Does anyone believe in nationalist myths? The reason we prefer nations is simply because the alternative - empires or whatever, or some cosmopolitan capitalism - are bothersome

>> No.17429262

>>17429218
The reason 'we prefer' nations is because feudal monarchy was literally decapitated and we had to do something with the newly escheated property formerly belonging to the crown without a head. What if all these subject people were just one big family? (Ignore the fact that we just threw dad down a flight of stairs or that the cousins from the south are unintelligible to us, we can fix that using some of dad's old fiat decrees that used to be backed by god).

>> No.17429464

>>17428785
yeah, you actually have to be taught that you do through use of national mass media

>> No.17429483

>>17429029
if anything it's righty, since it's arguing that local regional community is real in a way that national identity is not

>> No.17429498

>>17429218
most people prefer regionalism, nationalism only comes to the fore with the (cultivated) perception of external threats

>> No.17429528

>>17428740
very interesting lets see what else is imagined
>imagined rights
oof gays
>imagined cultures
oof jews
>imagined social norms
oof this dick
>imagined sense of identity
oof a unified cohesive self with longterm interests
>imagined moral systems
oof Rawls

>> No.17429535

>>17429528
>Rights, cultures, morality, and norms aren't constructed within social relations

>> No.17429554

>>17429535
>social relations aren’t constructed within social relations
>claiming something is constructed within social relations in any way having any significance
>implying the least socially constructed thing is genetically informed ethnic clusters inhabiting close territories and united by marital ties extending back millennia

>> No.17429621

>>17428740
Yes.

>> No.17429652

>>17429554
>>social relations aren’t constructed within social relations
They are.
>>claiming something is constructed within social relations in any way having any significance
It's significant insomuch that it conveys the idea that there is no ethereal quality to these things, the social construction argument is at it's core a teleological argument.
>>implying the least socially constructed thing is genetically informed ethnic clusters inhabiting close territories and united by marital ties extending back millennia
I think you worded this poorly but what you're saying is that the origin of culture is race and it's therefore not fully a social construction.
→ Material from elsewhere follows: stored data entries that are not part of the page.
Lemma group_insert_keys (k : Z) (r : A) (gs : list (Z * list A)) (P : Z -> Prop) :
  P k -> Forall (fun g => P (fst g)) gs ->
  Forall (fun g => P (fst g)) (group_insert k r gs).
Proof.
  intros Hk. induction 1 as [| [k' rs] gs Hg Hgs IH]; simpl.
  - constructor; [exact Hk | constructor].
  - destruct (k <? k')%Z.
    + constructor; [exact Hk | constructor; assumption].
    + destruct (k =? k')%Z; constructor; assumption.
Qed.

Lemma group_insert_ascending (k : Z) (r : A) (gs : list (Z * list A)) :
  ascending gs -> ascending (group_insert k r gs).
Proof.
  unfold ascending. induction 1 as [| [k' rs] gs Hs IH Hall]; simpl.
  - constructor; constructor.
  - destruct (Z.ltb_spec k k') as [Hlt | Hge].
    + constructor.
      * constructor; assumption.
      * constructor; [simpl; exact Hlt |].
        eapply Forall_impl; [| exact Hall]. simpl. intros g Hg. lia.
    + destruct (Z.eqb_spec k k') as [Heq | Hne].
      * constructor; assumption.
      * constructor; [exact IH |].
        apply (@group_insert_keys k r gs (fun z => (k' < z)%Z)); [lia | exact Hall].
Qed.

Lemma group_of_insert (k k' : Z) (r : A) (gs : list (Z * list A)) :
  ascending gs ->
  group_of k (group_insert k' r gs) =
  if (k' =? k)%Z then group_of k gs ++ [r] else group_of k gs.
Proof.
  unfold ascending. induction 1 as [| [k0 rs] gs Hs IH Hall].
  - unfold group_of. simpl. destruct (k' =? k)%Z; reflexivity.
  - simpl. destruct (Z.ltb_spec k' k0) as [Hlt | Hge].
    + destruct (Z.eqb_spec k' k) as [-> | Hne].
      * rewrite (@group_of_above k ((k0, rs) :: gs)).
        -- unfold group_of. simpl. rewrite Z.eqb_refl. reflexivity.
        -- constructor; [exact Hlt |].
           eapply Forall_impl; [| exact Hall]. simpl. intros g Hg. lia.
      * unfold group_of. simpl.
        destruct (Z.eqb_spec k' k); [contradiction | reflexivity].
    + destruct (Z.eqb_spec k' k0) as [-> | Hne0].
      * unfold group_of. simpl.
        destruct (Z.eqb_spec k0 k); reflexivity.
      * unfold group_of in *. simpl.
        destruct (Z.eqb_spec k0 k) as [-> | Hne1].
        -- destruct (Z.eqb_spec k' k); [contradiction | reflexivity].
        -- exact IH.
Qed.

Lemma group_step_ascending (gs : list (Z * list A)) (r : A) :
  ascending gs -> ascending (group_step key gs r).
Proof.
  unfold group_step. destruct (key r); [apply group_insert_ascending | trivial].
Qed.

Lemma fold_group_step_ascending (rows : list A) (gs : list (Z * list A)) :
  ascending gs -> ascending (fold_left (group_step key) rows gs).
Proof.
  revert gs. induction rows as [| r rows IH]; simpl; intros gs Hgs.
  - exact Hgs.
  - apply IH, group_step_ascending, Hgs.
Qed.

Lemma fold_group_step_group_of (k : Z) (rows : list A) (gs : list (Z * list A)) :
  ascending gs ->
  group_of k (fold_left (group_step key) rows gs) =
  group_of k gs ++ filter (has_key key k) rows.
Proof.
  revert gs. induction rows as [| r rows IH]; simpl; intros gs Hgs.
  - rewrite app_nil_r. reflexivity.
  - rewrite IH by (apply group_step_ascending, Hgs).
    unfold group_step, has_key. destruct (key r) as [k' |].
    + rewrite group_of_insert by exact Hgs.
      destruct (k' =? k)%Z; [rewrite <- app_assoc |]; reflexivity.
    + reflexivity.
Qed.

Lemma group_insert_nonempty (k : Z) (r : A) (gs : list (Z * list A)) :
  Forall (fun g => snd g <> []) gs ->
  Forall (fun g => snd g <> []) (group_insert k r gs).
Proof.
  induction 1 as [| [k' rs] gs Hg Hgs IH]; simpl.
  - constructor; [simpl; discriminate | constructor].
  - destruct (k <? k')%Z.
    + constructor; [simpl; discriminate | constructor; assumption].
    + destruct (k =? k')%Z; constructor; try assumption.
      simpl. intros Habs. apply app_eq_nil in Habs. destruct Habs; discriminate.
Qed.

Lemma fold_group_step_nonempty (rows : list A) (gs : list (Z * list A)) :
  Forall (fun g => snd g <> []) gs ->
  Forall (fun g => snd g <> []) (fold_left (group_step key) rows gs).
Proof.
  revert gs. induction rows as [| r rows IH]; simpl; intros gs Hgs.
  - exact Hgs.
  - apply IH. unfold group_step.
    destruct (key r); [apply group_insert_nonempty |]; exact Hgs.
Qed.

Lemma ascending_In_group_of (gs : list (Z * list A)) (k : Z) (g : list A) :
  ascending gs -> In (k, g) gs -> group_of k gs = g.
Proof.
  unfold ascending, group_of. induction 1 as [| [k0 rs] gs Hs IH Hall]; simpl.
  - contradiction.
  - intros [Heq | Hin].
    + injection Heq as -> ->. rewrite Z.eqb_refl. reflexivity.
    + destruct (Z.eqb_spec k0 k) as [-> | Hne].
      * rewrite Forall_forall in Hall. apply Hall in Hin. simpl in Hin. lia.
      * apply IH, Hin.
Qed.

Lemma group_of_In (gs : list (Z * list A)) (k : Z) :
  group_of k gs <> [] -> In (k, group_of k gs) gs.
Proof.
  unfold group_of. induction gs as [| [k0 rs] gs IH]; simpl.
  - intros H. contradiction H. reflexivity.
  - destruct (Z.eqb_spec k0 k) as [-> | Hne]; simpl.
    + intros _. left. reflexivity.
    + intros H. right. apply IH, H.
Qed.

(** The groups of [groupby] are the non-empty key classes of the frame. *)
Lemma groupby_spec (rows : list A) (k : Z) (g : list A) :
  In (k, g) (groupby key rows) <-> g = filter (has_key key k) rows /\ g <> [].
Proof.
  unfold groupby.
  assert (Hasc : ascending (fold_left (group_step key) rows [])).
  { apply fold_group_step_ascending. constructor. }
  assert (Hne : Forall (fun g => snd g <> []) (fold_left (group_step key) rows [])).
  { apply fold_group_step_nonempty. constructor. }
  assert (Hof := @fold_group_step_group_of k rows [] (SSorted_nil _)).
  change (group_of k [] ++ filter (has_key key k) rows) with (filter (has_key key k) rows) in Hof.
  split.
  - intros Hin. rewrite <- Hof. split.
    + symmetry. apply ascending_In_group_of; assumption.
    + rewrite Forall_forall in Hne. apply (Hne _ Hin).
  - intros [-> Hg]. rewrite <- Hof. apply group_of_In. rewrite Hof. exact Hg.
Qed.

Lemma groupby_ascending (rows : list A) : ascending (groupby key rows).
Proof. apply fold_group_step_ascending. constructor. Qed.
End GroupByFacts.

(** ** mean *)

Lemma fold_mean_step (vs : list float) (s : Q) (n : nat) :
  fst (fold_left mean_step vs (s, n)) == s + Qsum (numbers vs) /\
  snd (fold_left mean_step vs (s, n)) = (n + List.length (numbers vs))%nat.
Proof.
  revert s n. induction vs as [| [q |] vs IH]; intros s n; simpl.
  - split; [ring | lia].
  - destruct (IH (s + q) (S n)) as [Hs Hn]. split.
    + rewrite Hs. ring.
    + rewrite Hn. lia.
  - apply IH.
Qed.

Lemma mean_no_number (vs : list float) : numbers vs = [] -> mean vs = NaN.
Proof.
  intros Hnone. unfold mean.
  destruct (fold_mean_step vs 0 0) as [_ Hn]. rewrite Hnone in Hn. simpl in Hn.
  rewrite Hn. reflexivity.
Qed.

Lemma mean_arithmetic (vs : list float) :
  numbers vs <> [] ->
  exists m, mean vs = Some m /\ m == arithmetic_mean (numbers vs).
Proof.
  intros Hsome. unfold mean.
  destruct (fold_mean_step vs 0 0) as [Hs Hn]. simpl in Hn.
  destruct (snd (fold_left mean_step vs (0, 0%nat))) as [| c] eqn:Hc.
  - destruct (numbers vs); [contradiction Hsome; reflexivity | discriminate Hn].
  - eexists. split; [reflexivity |].
    unfold arithmetic_mean. rewrite Hs, Hn. rewrite Qplus_0_l. reflexivity.
Qed.

Lemma mean_is_mean_of (vs : list float) : is_mean_of (mean vs) vs.
Proof.
  unfold is_mean_of. destruct (numbers vs) as [| q qs] eqn:Hq.
  - rewrite (mean_no_number vs Hq). exact I.
  - destruct (mean_arithmetic vs) as [m [-> Hm]]; [rewrite Hq; discriminate |].
    rewrite Hq in Hm.
    setoid_replace (m - arithmetic_mean (q :: qs)) with 0 by (rewrite Hm; ring).
    unfold tolerance. discriminate.
Qed.

(** ** unique *)

Lemma same_value_spec (a b : option string) : same_value a b = true <-> a = b.
Proof.
  destruct a as [s |], b as [t |]; simpl; split; intros H;
    try discriminate H; try reflexivity.
  - apply String.eqb_eq in H. subst. reflexivity.
  - injection H as ->. apply String.eqb_refl.
Qed.

Lemma same_value_refl (a : option string) : same_value a a = true.
Proof. apply same_value_spec. reflexivity. Qed.

Lemma same_value_sym (a b : option string) : same_value a b = same_value b a.
Proof.
  destruct (same_value a b) eqn:Hab; symmetry.
  - apply same_value_spec. symmetry. apply same_value_spec, Hab.
  - destruct (same_value b a) eqn:Hba; [| reflexivity].
    apply same_value_spec in Hba. subst. rewrite same_value_refl in Hab.
    discriminate Hab.
Qed.

Lemma existsb_same_value (v : option string) (l : list (option string)) :
  existsb (same_value v) l = true <-> In v l.
Proof.
  rewrite existsb_exists. split.
  - intros [w [Hin Hw]]. apply same_value_spec in Hw. subst. exact Hin.
  - intros Hin. exists v. split; [exact Hin | apply same_value_refl].
Qed.

Lemma filter_filter_absorb {A : Type} (p q : A -> bool) (l : list A) :
  (forall a, p a = true -> q a = true) ->
  filter p (filter q l) = filter p l.
Proof.
  intros Hpq. induction l as [| a l IH]; simpl.
  - reflexivity.
  - destruct (q a) eqn:Hq; simpl.
    + rewrite IH. reflexivity.
    + destruct (p a) eqn:Hp.
      * rewrite (Hpq a Hp) in Hq. discriminate Hq.
      * exact IH.
Qed.

Lemma filter_filter_and {A : Type} (p q : A -> bool) (l : list A) :
  filter p (filter q l) = filter (fun a => q a && p a) l.
Proof.
  induction l as [| a l IH]; simpl.
  - reflexivity.
  - destruct (q a); simpl; [destruct (p a) |]; rewrite IH; reflexivity.
Qed.
(** So does the tiled sweep, whatever the positive tile size. *)
Lemma sweep_tiled_updates (ts : Z) (o : buf) :
  1 <= ts ->
  updates (point_val add mul R sh w inb off S) off S (interior R S) o
    (sweep_tiled add mul R sh ts w inb off S o).
Proof.
  intros Hts. unfold sweep_tiled.
  set (pv := point_val add mul R sh w inb off S).
  set (hi := S - R).
  assert (E : forall x y, interior R S x y = rect R hi R (Z.min hi hi) x y).
  { intros; unfold interior, rect, hi. rewrite Z.min_id. reflexivity. }
  intros c. rewrite E. revert c.
  apply (updates_for_step pv off S
           (fun jt => rect R hi jt (Z.min hi (jt + ts)))
           (fun jt => rect R hi R (Z.min hi jt)));
    try assumption.
  - intros; unfold rect; bool_lia.
  - intros jt o' Hjt.
    assert (E' : forall x y,
               rect R hi jt (Z.min hi (jt + ts)) x y =
               rect R (Z.min hi hi) jt (Z.min hi (jt + ts)) x y).
    { intros; rewrite Z.min_id; reflexivity. }
    intros c. rewrite E'. revert c.
    apply (updates_for_step pv off S
             (fun it => rect it (Z.min hi (it + ts)) jt (Z.min hi (jt + ts)))
             (fun it => rect R (Z.min hi it) jt (Z.min hi (jt + ts))));
      try assumption.
    + intros; unfold rect; bool_lia.
    + intros it o'' Hit. rewrite !MIN_min.
      apply (updates_block pv off S it (Z.min hi (it + ts)) jt
               (Z.min hi (jt + ts))
               (fun i j => point add mul R sh w inb off S i j));
        [lia|unfold hi; lia|apply point_local].
    + intros k x y Hk. unfold rect. intros H1 H2. bool_lia.
    + intros k x y Hk. unfold rect. bool_lia.
    + intros k x y Hk. unfold rect. bool_lia.
  - intros k x y Hk. unfold rect. intros H1 H2. bool_lia.
  - intros k x y Hk. unfold rect. bool_lia.
  - intros k x y Hk. unfold rect. bool_lia.
Qed.
(** A well-typed dict has everything [config_of] reads. *)
Lemma config_of_well_typed c : well_typed c -> is_Some (config_of c).
Proof.
  intros Hc. unfold config_of.
  read_field get_num_typed "monitor_interval".
  read_field get_num_typed "cpu_threshold".
  read_field get_num_typed "memory_threshold".
  read_field get_num_typed "disk_threshold".
  read_field get_num_typed "swap_threshold".
  read_field get_num_typed "zombie_threshold".
  read_field get_num_typed "temp_alert_threshold".
  read_field get_str_typed "network_connectivity_host".
  read_field get_num_typed "network_connectivity_port".
  read_field get_num_typed "network_connectivity_timeout".
  read_field get_bool_typed "self_healing_enabled".
  read_field get_bool_typed "self_heal_cpu_enabled".
  read_field get_num_typed "self_heal_cpu_threshold".
  read_field get_num_typed "self_heal_cpu_kill_limit".
  read_field get_strs_typed "self_heal_cpu_exclude_procs".
  read_field get_bool_typed "self_heal_memory_enabled".
  read_field get_bool_typed "self_heal_memory_clear_caches".
  read_field get_bool_typed "self_heal_processes_enabled".
  read_field get_bool_typed "self_heal_processes_cleanup_zombies".
  read_field get_bool_typed "self_heal_disk_enabled".
  read_field get_str_typed "self_heal_disk_log_path".
  read_field get_num_typed "self_heal_disk_log_max_age_days".
  read_field get_str_typed "self_heal_disk_tmp_path".
  read_field get_num_typed "self_heal_disk_tmp_max_age_days".
  read_field get_bool_typed "self_heal_network_enabled".
  read_field get_strs_typed "self_heal_network_service_names".
  read_field get_num_typed "cpu_permit_man_update".
  read_field get_num_typed "mandb_min_interval_hours".
  eauto.
Qed.


(** ** The loaded configuration *)

(** What the post-validation adjustments return on a validated dict. *)
Lemma post_validate_eq oa vc al rc ol l :
  vc !! "email_alerts_enabled" = Some (VBool al) ->
  vc !! "email_recipient" = Some (VStr rc) ->
  vc !! "ollama_enabled" = Some (VBool ol) ->
  vc !! "self_heal_cpu_exclude_procs" = Some (vstrs l) ->
  post_validate oa vc
    = Ok (<["self_heal_cpu_exclude_procs" := vstrs (lower <$> l)]>
            ((if (negb oa && ol)%bool then <["ollama_enabled" := VBool false]> else id)
               ((if (al && String.eqb rc "")%bool
                 then <["email_alerts_enabled" := VBool false]> else id) vc))).
Proof.
  intros Hal Hrc Hol Hl. unfold post_validate, dict_item, dict_get.
  rewrite Hal, Hrc. unbind. cbn [truthy].
  destruct al, (String.eqb rc ""); cbn [negb andb id]; unbind;
    rewrite ?lookup_insert_ne by done; rewrite Hol; unbind; cbn [truthy];
    destruct oa, ol; cbn [negb andb id]; unbind;
    rewrite ?lookup_insert_ne by done; rewrite Hl;
    unfold vstrs; cbv [default from_option id]; unbind;
    rewrite lower_all_vstrs; reflexivity.
Qed.
Section Policy.
Context {F : Type} {ops : FloatOps F}.

(** [RetryConfig()] with the defaults of [__init__]. *)
Definition default_config : RetryConfig F :=
  mkRetryConfig 3 (fwhole 1) (fwhole 60) (fwhole 2) true.

Definition SCRAPER_RETRY_CONFIG : RetryConfig F :=
  mkRetryConfig 3 (fwhole 2) (fwhole 30) (fwhole 2) true.
Definition STORAGE_RETRY_CONFIG : RetryConfig F :=
  mkRetryConfig 2 fhalf (fwhole 10) (fwhole 2) true.

(** [RetryConfig.get_delay(attempt)]; [random] is the value that
    [random.random()] returns, read only when [jitter] is set. *)
Definition get_delay (c : RetryConfig F) (attempt : Z) (random : F) : F :=
  let delay := fmul (initial_delay c) (fpow (exponential_base c) attempt) in
  let delay := fmin delay (max_delay c) in
  if jitter c then fmul delay (fadd fhalf random) else delay.

End Policy.

Local Open Scope Q_scope.

(** What a call of the wrapper ends with: a returned value, a raised
    exception of the operation, or the [TypeError] that
    [raise last_exception] gives when [last_exception] is still [None]. *)
Inductive Outcome (A : Type) : Type :=
| Returned (result : A)
| Raised (e : PyError)
| RaisedNone.
Arguments Returned {A} result.
Arguments Raised {A} e.
Arguments RaisedNone {A}.

(** The world a retry loop runs in: the state the wrapped operation
    works on, the stream of [random.random()] values with the number
    already consumed, and the delays slept so far (oldest first). *)
Record World (F S : Type) : Type := mkWorld {
  op_state : S;
  rand : nat -> F;
  rand_used : nat;
  slept : list F
}.
Arguments mkWorld {F S} op_state rand rand_used slept.
Arguments op_state {F S} w.
Arguments rand {F S} w.
Arguments rand_used {F S} w.
Arguments slept {F S} w.

Section Loop.
Context {F : Type} {ops : FloatOps F} {S A : Type}.

(** The wrapped operation: a call either returns or raises, and may
    change its state either way. *)
Definition Operation : Type := S -> (PyError + A) * S.

Variable func : Operation.
Variable config : RetryConfig F.
Variable retriable_exceptions : list PyClass.

(** [delay = config.get_delay(attempt)] followed by the sleep. *)
Definition backoff (attempt : Z) (w : World F S) : World F S :=
  let delay := get_delay config attempt (rand w (rand_used w)) in
  mkWorld (op_state w) (rand w)
    (if jitter config then Datatypes.S (rand_used w) else rand_used w)
    (slept w ++ [delay]).

(** The body of [for attempt in range(config.max_retries + 1)], and the
    [raise last_exception] after the loop. *)
Fixpoint retry_loop (attempts : list Z) (last_exception : option PyError)
    (w : World F S) : Outcome A * World F S :=
  match attempts with
  | [] =>
      (match last_exception with
       | Some e => Raised e
       | None => RaisedNone
       end, w)
  | attempt :: rest =>
      let '(r, s') := func (op_state w) in
      let w' := mkWorld s' (rand w) (rand_used w) (slept w) in
      match r with
      | inr result => (Returned result, w')
      | inl e =>
          if isinstance e retriable_exceptions then
            if (attempt =? max_retries config)%Z then (Raised e, w')
            else retry_loop rest (Some e) (backoff attempt w')
          else (Raised e, w')
      end
  end.

End Loop.

(** [range(n)] *)
Definition py_range (n : Z) : list Z :=
  map Z.of_nat (seq 0 (Z.to_nat n)).

Definition or_default {F} {ops : FloatOps F} (config : option (RetryConfig F))
  : RetryConfig F :=
  match config with
  | Some c => c
  | None => default_config
  end.

(** [retry_async(func, config=..., retriable_exceptions=...)] *)
Definition retry_async {F} {ops : FloatOps F} {S A} (func : @Operation S A)
    (config : option (RetryConfig F)) (retriable_exceptions : list PyClass)
    (w : World F S) : Outcome A * World F S :=
  let config := or_default config in
  retry_loop func config retriable_exceptions
    (py_range (max_retries config + 1)) None w.

(** [retry_sync] runs the same loop and sleeps with [time.sleep]. *)
Definition retry_sync {F} {ops : FloatOps F} {S A} (func : @Operation S A)
    (config : option (RetryConfig F)) (retriable_exceptions : list PyClass)
    (w : World F S) : Outcome A * World F S :=
  let config := or_default config in
  retry_loop func config retriable_exceptions
    (py_range (max_retries config + 1)) None w.

(** An operation instrumented with the number of times it was invoked. *)
Definition counting {S A} (func : @Operation S A) : @Operation (nat * S) A :=
  fun '(n, s) => let '(r, s') := func s in (r, (Datatypes.S n, s')).


(** The operation raises a retriable exception whenever it is invoked. *)
Definition always_fails {S A} (func : @Operation S A)
    (retriable_exceptions : list PyClass) : Prop :=
  forall s, exists e, fst (func s) = inl e /\
                      isinstance e retriable_exceptions = true.


(** An operation whose every call raises [KeyError]. *)
Definition raises_key_error : @Operation unit unit :=
  fun s => (inl (KeyError "hs_code"), s).

(** A world in which nothing has been slept and every draw is 0.0. *)
Definition idle_world {S} (s : S) : World Q S :=
  mkWorld s (fun _ => 0) 0%nat [].

(** ** Properties *)





Section Exhaustion.
Context {F : Type} {ops : FloatOps F} {S A : Type} (func : @Operation S A).
Variable config : RetryConfig F.
Variable classes : list PyClass.
Hypothesis Hfails : always_fails func classes.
Am I right or am I mistaken in assuming that' what you mean here?

>> No.17429659

>Only individualism actually matters but actually wait nah thats bad too

>> No.17429666

>>17429659
That isn't what the book is saying, read it before you critique it. The book has flaws but you're only making it look more accurate by reacting in this overly emotional manner.

>> No.17429754

>>17428740
Read Azar Gat's NATIONS for another take on this.

>> No.17430361

>>17428785
His whole point is that you don't share those things with a significant portion of your countrymen and that you are conditioned into thinking that you do by (((the state)))

>> No.17430368

>>17428980
Anderson would argue that one in which you actually know everyone (like a rural village) is real

>> No.17430374

>>17429059
>evil and stupid
What? He explicitly states that "imagined" doesn't mean bad and that nations are ultimately useful ideological tools

>> No.17430386

>>17429059
This but unironically

>> No.17430404

>>17428740
He's right, but I'm not sure if it's as grandiose a claim as people in this thread are making it out to be. His theory is essentially an extension of Alfred Schutz's social phenomenology, which I highly recommend reading. Everyone acts according to an implicit understanding of their social world; even banal actions like checking the mail involve an intersubjective relation to contemporary "Others", most of whom you will never interact with, but nevertheless influence you anonymously. So in the case of nationalism, Anderson is correct to describe its phenomenology in terms of the anonymous social relation (readers of Heidegger will know this as "das Man"), but it is by no means exceptional.